Be sure to bring your outline or notes with you so that it’s easy to find information during your argument .
It’s also important to have your facts straight so that you don’t misstate anything in front of the judge, no matter how small.
If there are people from your side who are speaking during oral arguments, make sure everyone has practiced their speeches beforehand and know exactly what they are going to say.
2) Know the facts
When preparing for oral argument, it is important that you know the facts of your case.
This will allow you to confidently answer any questions posed by the court.
Additionally, knowing the facts will help you with your oral argument because your understanding of the facts may lead you towards a certain line of reasoning during your presentation.
Be able to speak clearly and concisely: In order to argue effectively, it is crucial that you are able to articulate your thoughts.
To do this well, practice giving your oral argument before an audience so that you are more comfortable when speaking before the judge .
Speak slowly and pause after each sentence so that people have time to write down what you are saying.
Be sure not to read from your written arguments!
Keep eye contact:
It is difficult to argue while looking at notes or reading from a script because people lose focus on what they want to say or don’t listen closely enough.
By keeping eye contact, you show the court that you are confident about what you are saying.
3) Know the law
Oral arguments should be brief and succinct. You will have the opportunity to make your case and then you must sit down.
You are not able to call on any evidence or witnesses during oral arguments, so it is important that you know the law so that you can answer any questions asked of you as directly as possible.
Have a set strategy for what you want to convey and how you want to answer questions. Be prepared for objections from opposing counsel
– there may be some unexpected ones that catch you off guard, but knowing your rebuttal will give you an upper hand.
You should also anticipate getting emotional during your argument and understand that this is normal.
Emotions often come out during these moments because we feel like we are trying to fight for something good or defend against something bad; don’t allow those emotions to take over because it will hurt the outcome of your argument.
If you find yourself becoming too emotional, step back, collect yourself and continue after taking a breath before going on with the next sentence.
4) Understand the judge
A great way to prepare is by understanding the judge. It’s important to know how they like to hear arguments, whether they prefer a conversational or formal tone, and what their preferred method of note taking is.
Judges are usually very receptive when litigants take the time to learn about them ahead of time.
If you plan on speaking with the judge beforehand, it’s always best to send an email introducing yourself and detailing your argument so they can prepare.
If that fails too, there’s no shame in doing some research on judicial philosophies to get an idea of how the particular jurist may view your case.
5) Be prepared for questions
If you are not prepared, you may risk making a statement that could be used against you.
You should know your argument and understand the strengths and weaknesses of your position.
Be able to anticipate what kind of questions might be asked, as well as how you will respond.

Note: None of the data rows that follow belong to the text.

(** [str] writes a normal numeral: no leading zero besides ["0"] itself. *)
Lemma to_uint_normal (n : nat) :
  Nat.to_uint n = Decimal.unorm (Nat.to_uint n).
Proof.
  rewrite <- DecimalNat.Unsigned.to_of.
  now rewrite DecimalNat.Unsigned.of_to.
Qed.

Lemma unorm_not_Nil (d : Decimal.uint) : Decimal.unorm d <> Decimal.Nil.
Proof. unfold Decimal.unorm. destruct (Decimal.nzhead d); discriminate. Qed.

Lemma normal_leading_zero (d : Decimal.uint) :
  Decimal.unorm (Decimal.D0 d) = Decimal.D0 d -> d = Decimal.Nil.
Proof.
  intros E. rewrite DecimalFacts.unorm_D0 in E.
  destruct d as [|d|d|d|d|d|d|d|d|d|d]; trivial;
    match type of E with
    | Decimal.unorm ?x = _ =>
        assert (N : x <> Decimal.Nil) by discriminate;
        pose proof (DecimalFacts.nb_digits_unorm x N) as L;
        rewrite E in L; simpl in L; lia
    end.
Qed.

(** The first character of [str n]: a digit, and not ['0'] unless the
    numeral is ["0"]. *)
Lemma str_head (n : nat) :
  exists c r, str n = String c r /\ is_digit c = true
              /\ (r = "" \/ 1 <= code c - 48)%nat.
Proof.
  unfold str. pose proof (to_uint_normal n) as N.
  destruct (Nat.to_uint n) as [|d|d|d|d|d|d|d|d|d|d] eqn:E.
  - exfalso. symmetry in N. revert N. apply unorm_not_Nil.
  - symmetry in N. apply normal_leading_zero in N. subst d.
    eexists _, _. repeat split. now left.
  - eexists _, _. repeat split. right. apply Nat.le_refl.
  - eexists _, _. repeat split. right. cbv. lia.
  - eexists _, _. repeat split. right. cbv. lia.
  - eexists _, _. repeat split. right. cbv. lia.
  - eexists _, _. repeat split. right. cbv. lia.
  - eexists _, _. repeat split. right. cbv. lia.
  - eexists _, _. repeat split. right. cbv. lia.
  - eexists _, _. repeat split. right. cbv. lia.
  - eexists _, _. repeat split. right. cbv. lia.
Qed.

Lemma digit_not_sign (c : ascii) : is_digit c = true -> is_sign c = false.
Proof.
  intros H. apply is_digit_code in H. unfold is_sign.
  apply orb_false_iff; split; apply Ascii.eqb_neq; intros ->;
    cbv in H; lia.
Qed.

(** On the numeral of a natural number [zfill] only adds zeros in front. *)
Lemma zfill_str (w n : nat) :
  zfill w (str n) = zeros (w - String.length (str n)) ++ str n.
Proof.
  unfold zfill. destruct (Nat.leb w (String.length (str n))) eqn:L.
  - apply Nat.leb_le in L.
    now replace (w - String.length (str n))%nat with 0%nat by lia.
  - destruct (str_head n) as (c & r & E & D & _). rewrite E.
    now rewrite (digit_not_sign c D).
Qed.

Lemma int_zfill_str (w n : nat) : int (zfill w (str n)) = n.
Proof. now rewrite zfill_str, int_zeros, int_str. Qed.

Lemma zfill_str_inj (w n m : nat) :
  zfill w (str n) = zfill w (str m) -> n = m.
Proof.
  intros E. rewrite <- (int_zfill_str w n), <- (int_zfill_str w m).
  now rewrite E.
Qed.

Lemma zfill_str_digits (w n : nat) : forallb is_digit (zfill w (str n)) = true.
Proof.
  rewrite zfill_str, forallb_app, zeros_digits, str_digits. reflexivity.
Qed.

(** A number below [10 ^ k] is written with at most [k] characters. *)
Lemma length_str (n k : nat) :
  (0 < k)%nat -> (n < 10 ^ k)%nat -> (String.length (str n) <= k)%nat.
Proof.
  intros K B. destruct (str_head n) as (c & r & E & D & [->|H]).
  - rewrite E. simpl. lia.
  - pose proof (int_str n) as V. rewrite E in V |- *.
    unfold int in V. cbn [int_acc] in V. rewrite int_acc_shift in V.
    cbn [String.length].
    assert (P : (10 ^ String.length r < 10 ^ k)%nat) by nia.
    apply Nat.pow_lt_mono_r_iff in P; lia.
Qed.

Lemma length_zfill_str (n : nat) :
  (n < 10 ^ 5)%nat -> String.length (zfill 5 (str n)) = 5%nat.
Proof.
  intros B. rewrite zfill_str, length_app, length_zeros.
  pose proof (length_str n 5 ltac:(lia) B). lia.
Qed.

(** *** The five-digit form *)

Lemma pad5_five_digits (n : nat) : five_digits (pad5 n).
Proof.
  split; [reflexivity|]. unfold pad5. cbn [forallb].
  rewrite !digit_char_is_digit; trivial;
    apply Nat.mod_upper_bound; discriminate.
Qed.

Lemma int_pad5 (n : nat) : (n < 10 ^ 5)%nat -> int (pad5 n) = n.
Proof.
  intros B. unfold int, pad5. cbn [int_acc].
  rewrite !code_digit_char by (apply Nat.mod_upper_bound; discriminate).
  replace (10 ^ 5)%nat with (10 * (10 * (10 * (10 * 10))))%nat in B
    by reflexivity.
  pose proof (Nat.div_mod_eq n 10).
  pose proof (Nat.div_mod_eq (n / 10) 10).
  pose proof (Nat.div_mod_eq (n / 10 / 10) 10).
  pose proof (Nat.div_mod_eq (n / 10 / 10 / 10) 10).
  pose proof (Nat.div_mod_eq (n / 10 / 10 / 10 / 10) 10).
  pose proof (Nat.mod_upper_bound n 10 ltac:(discriminate)).
  pose proof (Nat.mod_upper_bound (n / 10) 10 ltac:(discriminate)).
  pose proof (Nat.mod_upper_bound (n / 10 / 10) 10 ltac:(discriminate)).
  pose proof (Nat.mod_upper_bound (n / 10 / 10 / 10) 10 ltac:(discriminate)).
  pose proof (Nat.mod_upper_bound (n / 10 / 10 / 10 / 10) 10
                ltac:(discriminate)).
  lia.
Qed.

(** Python's [str(n).zfill(5)] is the five-digit form of [n]. *)
Lemma zfill5_pad5 (n : nat) : (n < 10 ^ 5)%nat -> zfill 5 (str n) = pad5 n.
Proof.
  intros B. destruct (pad5_five_digits n) as [L D].
  apply int_inj.
  - now rewrite length_zfill_str, L.
  - apply zfill_str_digits.
  - exact D.
  - now rewrite int_zfill_str, int_pad5.
Qed.

Lemma format_05d_pad5 (n : nat) : (n < 10 ^ 5)%nat -> format_05d n = pad5 n.
Proof. apply zfill5_pad5. Qed.

Lemma five_digits_bound (t : string) : five_digits t -> (int t < 10 ^ 5)%nat.
Proof.
  intros [L D]. pose proof (int_bound t D) as B. now rewrite L in B.
Qed.

(** Five digits are the five-digit form of the number they denote. *)
Lemma pad5_int (t : string) : five_digits t -> pad5 (int t) = t.
Proof.
  intros F. pose proof (five_digits_bound t F) as B. destruct F as [L D].
  destruct (pad5_five_digits (int t)) as [L' D'].
  apply int_inj; trivial; [congruence | now apply int_pad5].
Qed.

Lemma pad5_inj (n m : nat) :
  (n < 10 ^ 5)%nat -> (m < 10 ^ 5)%nat -> pad5 n = pad5 m -> n = m.
Proof.
  intros Bn Bm E. rewrite <- (int_pad5 n Bn), <- (int_pad5 m Bm).
  now rewrite E.
Qed.

End NumeralFacts.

You will want to come up with some possible responses ahead of time, and then practice those responses out loud until they sound natural.
It is also important to work on your speaking skills so that you can communicate effectively during oral arguments.
Practice with someone who knows about your case but does not have an opinion about it.
Ask them to ask you questions about different scenarios, so you can get feedback on how effective your arguments were.
It’s not uncommon to feel nervous and anxious before heading into court.
In fact, you might be so stressed that you’re not even able to eat or sleep. But it’s important to try and relax as much as possible.
Spend time with family and friends, do something fun, or simply take a walk.
It can also help if you write down what you want to say before the hearing so that your thoughts are organized when it’s time to present your case in front of the judge.